- [The problem]
Please keep to the lines below from the one with "(ys hello_response))." through the one with "main empty_env bind_ok", and restate them word for word, ends included.

Collected data:
══════

(* ===== verification/Server.v ===== *)
(** * The HTTP service: the [/predict] handler and [main] (src/src/main.rs)

    [predict] (main.rs lines 28-44) takes the read guard of the shared
    model, prints the prompt, calls [Bert::predict], unwraps its result,
    converts the tensor with [to_vec3] and unwraps again, and answers with
    [Embeddings { ys }].  Every request goes through [middleware_time_elapsed]
    ([Middleware.v]).  [main] (lines 68-90) loads the model with
    [Bert::new(None, None, false, false).unwrap()], wraps it in a
    [tokio::sync::RwLock], shares one [Data<AppModel>] with every worker's
    [App] and serves on [127.0.0.1:8080] with 8 workers.  This file models
    one request and [main]; [Concurrent.v] models the interleaving of many
    requests on the shared lock. *)

From S2P Require Import Prelude Tensor Tokenizer Encoder Model Middleware RwLock.
From Stdlib Require Import ZArith PrimFloat.
Import Tensor Tokenizer Encoder Model Middleware.

Module Server.

(** [struct Prompt { text: String }] *)
Record Prompt := mkPrompt { text : string }.

(** [struct Embeddings { ys: Vec<Vec<Vec<f32>>> }] *)
Record Embeddings := mkEmbeddings { ys : list (list (list float)) }.

(** The lines the handler prints, with those of [Bert::predict]. *)
Inductive HandlerEvent :=
| Predicting (text : string)
| ModelEvent (e : Model.Event).

(** The lines [main] prints or the calls it makes, in order. *)
Inductive MainEvent :=
| LoadEvent (e : Model.Event)
| CurrentPid
| Serving (workers : nat) (addr : string) (port : Z).

(** tokio's [MAX_READS], the permits of [RwLock::new]: [u32::MAX >> 3]. *)
Definition MAX_READS : nat := Nat.pow 2 29 - 1.

Section WithBackend.
Context {BB : BertBackend}.

(** [struct AppModel { bert: RwLock<model::Bert> }]: the lock's state and
    the value it protects. *)
Record AppModel := mkAppModel {
  lock : RwLock.Lock;
  bert : Bert
}.

(** What [main] starts: the shared application data and the server's
    settings. *)
Record ServerConfig := mkServerConfig {
  app_data : AppModel;
  workers : nat;
  bind_addr : string;
  bind_port : Z
}.

(** The body of [predict] once the read guard is held (main.rs lines 35-43). *)
Definition predict_body (b : Bert) (p : Prompt) : logged HandlerEvent Model.Error Embeddings :=
  _ <~ tell (Predicting (text p)) ;;
  t <~ lunwrap_sub ModelEvent (Model.predict b (text p)) ;;
  v <~ lunwrap (to_vec3 t) ;;
  lret (mkEmbeddings v).

(** One request through the middleware, with the model [b] read under the
    guard. *)
Definition serve_request (b : Bert) (hs : Headers) (p : Prompt)
  : logged (Middleware.Event HandlerEvent) Model.Error Embeddings :=
  middleware_time_elapsed hs (predict_body b p).

(** [main] (main.rs lines 68-90): a failure of [Bert::new] panics before the
    server is built; a failure to bind is the [io::Error] [main] returns. *)
Definition main (env : Env) (bind : string -> Z -> result unit string)
  : logged MainEvent string ServerConfig :=
  b <~ lunwrap_sub LoadEvent (Model.new env None None false false) ;;
  let app := mkAppModel (RwLock.init MAX_READS) b in
  _ <~ tell CurrentPid ;;
  _ <~ ltry (fun e => e) (bind "127.0.0.1" 8080%Z) ;;
  _ <~ tell (Serving 8 "127.0.0.1" 8080%Z) ;;
  lret (mkServerConfig app 8 "127.0.0.1" 8080%Z).

(** ** One request *)

Lemma serve_request_Ok b hs p log e :
  serve_request b hs p = (log, Ok e) ->
  exists l t v, Model.predict b (text p) = (l, Ok t) /\ to_vec3 t = Ok v /\
    e = mkEmbeddings v /\
    log = PayloadSize (payload_size hs) ::
            map InnerEvent (Predicting (text p) :: map ModelEvent l) ++ [RequestTook].
Proof.
  unfold serve_request, predict_body. autorewrite with hf_rw. cbn [fst snd app].
  destruct (Model.predict b (text p)) as [l [t|[x|m]]] eqn:Hp;
    unfold lunwrap_sub; cbn [fst snd]; autorewrite with hf_rw; cbn [fst snd app];
    [|done|done].
  destruct (to_vec3 t) as [v|x] eqn:Hv; autorewrite with hf_rw; cbn [fst snd app]; [|done].
  intros [= <- <-]. exists l, t, v. repeat split; [done|].
  by rewrite !app_nil_r.
Qed.

(** C10. A failing [Bert::predict] panics the request at the [unwrap] of
    main.rs line 39: the prompt and the model's lines are printed, no
    response is built, and the middleware never prints the request time.
    The spec asks for an error response instead (sections 4.5 and 7). *)
Theorem serve_request_panics_on_error b hs p l e :
  Model.predict b (text p) = (l, Err (Raise e)) ->
  serve_request b hs p =
    (PayloadSize (payload_size hs) :: map InnerEvent (Predicting (text p) :: map ModelEvent l),
     Err (Panic unwrap_msg)).
Proof.
  intros Hp. unfold serve_request, predict_body. autorewrite with hf_rw. cbn [fst snd app].
  rewrite Hp. autorewrite with hf_rw. cbn [fst snd app]. simpl. done.
Qed.

(** C11. A request that is answered gets the embedding of its own prompt:
    its [ys] is [to_vec3] of the forward pass on the encoding of the
    request's text (ids and zero type ids), a [1 x L x H] nested array,
    [L] the prompt's tokens plus the special tokens and [H] the model's
    hidden size, and the lines of the request are
    printed in the order: payload size, prompt, encoding, forward pass,
    request time. *)
Theorem serve_request_response b hs p log e toks :
  padding (tokenizer b) = None -> truncation (tokenizer b) = None ->
  encode_single (tokenizer b) (text p) = Ok toks ->
  serve_request b hs p = (log, Ok e) ->
  (exists enc out, encode (tokenizer b) (text p) true = Ok enc /\
     forward (model b) (input_ids enc) (input_type_ids enc) = Ok out /\
     to_vec3 out = Ok (ys e)) /\
  log = [PayloadSize (payload_size hs); InnerEvent (Predicting (text p));
         InnerEvent (ModelEvent LoadedAndEncoded); InnerEvent (ModelEvent ForwardPassTook);
         RequestTook] /\
  length (ys e) = 1 /\
  Forall (fun rows => length rows = length toks + n_added_tokens (post_processor (tokenizer b)) /\
            Forall (fun r => length r = hidden_size (model_config (model b))) rows) (ys e).
Proof.
  intros Hpad Htr Hs Hserve.
  destruct (serve_request_Ok b hs p log e Hserve) as (l & t & v & Hp & Hv & -> & ->).
  pose proof (encode_unset_length (tokenizer b) (text p) Hpad Htr) as Henc.
  rewrite Hs in Henc. destruct Henc as (enc & Henc & Hlen).
  rewrite (predict_encoded b (text p) enc Henc) in Hp.
  destruct (forward _ _ _) as [out|] eqn:Hf; [|done]. injection Hp as <- <-.
  destruct (forward_shape (model b) (input_ids enc) (input_type_ids enc) out 1 (length (ids enc)))
    as (Hsh & _); [done| unfold tensor_wf, elem_count; simpl; lia | done |].
  rewrite Hlen in Hsh.
  destruct (to_vec3_dims out v _ _ _ Hsh Hv) as [H1 H2].
  split; [by exists enc, out|]. by split.
Qed.

(** ** [main] *)

(** C16. A model that fails to load stops the process before it serves:
    [main] panics at the [unwrap] of line 71 after the hub requests, without
    printing its PID or binding the port. *)
Theorem main_load_failure env bind l x :
  Model.new env None None false false = (l, Err (Raise x)) ->
  main env bind = (map LoadEvent l, Err (Panic unwrap_msg)).
Proof.
  intros Hn. unfold main. rewrite Hn. autorewrite with hf_rw. done.
Qed.

(** When the model loads and the port binds, [main] serves with 8
    workers on [127.0.0.1:8080], sharing one [AppModel] whose lock is the
    unlocked [RwLock::new] with [MAX_READS] permits around the fully loaded
    model: construction happens before any request can read it. *)
Theorem main_serves env bind l b :
  Model.new env None None false false = (l, Ok b) ->
  bind "127.0.0.1" 8080%Z = Ok tt ->
  main env bind =
    (map LoadEvent l ++ [CurrentPid; Serving 8 "127.0.0.1" 8080%Z],
     Ok (mkServerConfig (mkAppModel (RwLock.init MAX_READS) b) 8 "127.0.0.1" 8080%Z)).
Proof.
  intros Hn Hb. unfold main. rewrite Hn. autorewrite with hf_rw. cbn [fst snd app].
  rewrite Hb. autorewrite with hf_rw. cbn [fst snd app]. rewrite ?app_nil_r. done.
Qed.

(** A [main] that returns has loaded its model with [Bert::new(None, None,
    false, false)] and built the server around it. *)
Lemma main_Ok env bind l cfg :
  main env bind = (l, Ok cfg) ->
  exists l' b, Model.new env None None false false = (l', Ok b) /\
    cfg = mkServerConfig (mkAppModel (RwLock.init MAX_READS) b) 8 "127.0.0.1" 8080%Z.
Proof.
  unfold main. destruct (Model.new env None None false false) as [l' [b|[x|m]]];
    unfold lunwrap_sub; cbn [fst snd]; autorewrite with hf_rw; cbn [fst snd app]; try done.
  destruct (bind _ _) as [[]|e]; autorewrite with hf_rw; cbn [fst snd app]; [|done].
  intros [= _ <-]. eauto.
Qed.

End WithBackend.

(** ** Concrete runs on the demo service of [Model.v] *)

Definition empty_env : @Env EmbeddingBackend := {|
  api_new := Ok tt;
  hub_get repo f := Err (NotFound repo f);
  read_to_string := read_to_string demo_env;
  parse_config := parse_config demo_env;
  tokenizer_from_file := tokenizer_from_file demo_env;
  vb_from_pth := vb_from_pth demo_env;
  vb_from_safetensors := vb_from_safetensors demo_env
|}.

Definition bind_ok (addr : string) (port : Z) : result unit string := Ok tt.

Definition hello : Prompt := mkPrompt "hello world".
Definition too_long : Prompt := mkPrompt "hello world hello".
Definition req_headers : Headers := [("content-length", map digit_byte [2; 4]%Z)].

Definition fallback_embeddings : Embeddings := mkEmbeddings [].

Definition hello_response : Embeddings :=
  match (serve_request demo_bert req_headers hello).2 with
  | Ok e => e
  | Err _ => fallback_embeddings
  end.

Lemma serve_request_panics_on_error_witness :
  Model.predict demo_bert (text too_long) =
    ([LoadedAndEncoded], Err (Raise (CandleErr (InvalidIndex "index-select" 5 4)))) /\
  serve_request demo_bert req_headers too_long =
    (PayloadSize (payload_size req_headers) ::
       map InnerEvent (Predicting (text too_long) :: map ModelEvent [LoadedAndEncoded]),
     Err (Panic unwrap_msg)).
Proof.
  assert (H : Model.predict demo_bert (text too_long) =
    ([LoadedAndEncoded], Err (Raise (CandleErr (InvalidIndex "index-select" 5 4)))))
    by (vm_compute; reflexivity).
  exact (conj H (serve_request_panics_on_error demo_bert req_headers too_long _ _ H)).
Defined.

Lemma serve_request_response_witness :
  padding (tokenizer demo_bert) = None /\ truncation (tokenizer demo_bert) = None /\
  encode_single (tokenizer demo_bert) (text hello) = Ok [4; 5]%Z /\
  serve_request demo_bert req_headers hello =
    ((serve_request demo_bert req_headers hello).1, Ok hello_response) /\
  ((exists enc out, encode (tokenizer demo_bert) (text hello) true = Ok enc /\
      forward (model demo_bert) (input_ids enc) (input_type_ids enc) = Ok out /\
      to_vec3 out = Ok (ys hello_response)) /\
   (serve_request demo_bert req_headers hello).1 =
     [PayloadSize (payload_size req_headers); InnerEvent (Predicting (text hello));
      InnerEvent (ModelEvent LoadedAndEncoded); InnerEvent (ModelEvent ForwardPassTook);
      RequestTook] /\
   length (ys hello_response) = 1 /\
   Forall (fun rows => length rows = 2 + n_added_tokens (post_processor (tokenizer demo_bert)) /\
             Forall (fun r => length r = hidden_size (model_config (model demo_bert))) rows)
          (ys hello_response)).
Proof.
  assert (H1 : padding (tokenizer demo_bert) = None) by (vm_compute; reflexivity).
  assert (H2 : truncation (tokenizer demo_bert) = None) by (vm_compute; reflexivity).
  assert (H3 : encode_single (tokenizer demo_bert) (text hello) = Ok [4; 5]%Z)
    by (vm_compute; reflexivity).
  assert (H4 : serve_request demo_bert req_headers hello =
    ((serve_request demo_bert req_headers hello).1, Ok hello_response))
    by (vm_compute; reflexivity).
  exact (conj H1 (conj H2 (conj H3 (conj H4
    (serve_request_response demo_bert req_headers hello _ _ [4; 5]%Z H1 H2 H3 H4))))).
Defined.

Lemma main_load_failure_witness :
  Model.new empty_env None None false false =
    ([Fetch (repo_of None None) "config.json"],
     Err (Raise (HubError (NotFound (repo_of None None) "config.json")))) /\
  main empty_env bind_ok = (map LoadEvent [Fetch (repo_of None None) "config.json"],
                            Err (Panic unwrap_msg)).
Proof.
  assert (H : Model.new empty_env None None false false =
    ([Fetch (repo_of None None) "config.json"],
     Err (Raise (HubError (NotFound (repo_of None None) "config.json")))))
    by (vm_compute; reflexivity).
  exact (conj H (main_load_failure empty_env bind_ok _ _ H)).
Defined.

Lemma main_serves_witness :
  Model.new demo_env None None false false =
    ((Model.new demo_env None None false false).1, Ok demo_bert) /\
  bind_ok "127.0.0.1" 8080%Z = Ok tt /\
  main demo_env bind_ok =
    (map LoadEvent (Model.new demo_env None None false false).1 ++
       [CurrentPid; Serving 8 "127.0.0.1" 8080%Z],
     Ok (mkServerConfig (mkAppModel (RwLock.init MAX_READS) demo_bert) 8 "127.0.0.1" 8080%Z)).
Proof.
  assert (H1 : Model.new demo_env None None false false =
    ((Model.new demo_env None None false false).1, Ok demo_bert)) by (vm_compute; reflexivity).
  assert (H2 : bind_ok "127.0.0.1" 8080%Z = Ok tt) by reflexivity.
  exact (conj H1 (conj H2 (main_serves demo_env bind_ok _ _ H1 H2))).
Defined.

End Server.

══════

- [Response for this exercise]
          (ys hello_response)).
Proof.
  assert (H1 : padding (tokenizer demo_bert) = None) by (vm_compute; reflexivity).
  assert (H2 : truncation (tokenizer demo_bert) = None) by (vm_compute; reflexivity).
  assert (H3 : encode_single (tokenizer demo_bert) (text hello) = Ok [4; 5]%Z)
    by (vm_compute; reflexivity).
  assert (H4 : serve_request demo_bert req_headers hello =
    ((serve_request demo_bert req_headers hello).1, Ok hello_response))
    by (vm_compute; reflexivity).
  exact (conj H1 (conj H2 (conj H3 (conj H4
    (serve_request_response demo_bert req_headers hello _ _ [4; 5]%Z H1 H2 H3 H4))))).
Defined.

Lemma main_load_failure_witness :
  Model.new empty_env None None false false =
    ([Fetch (repo_of None None) "config.json"],
     Err (Raise (HubError (NotFound (repo_of None None) "config.json")))) /\
  main empty_env bind_ok = (map LoadEvent [Fetch (repo_of None None) "config.json"],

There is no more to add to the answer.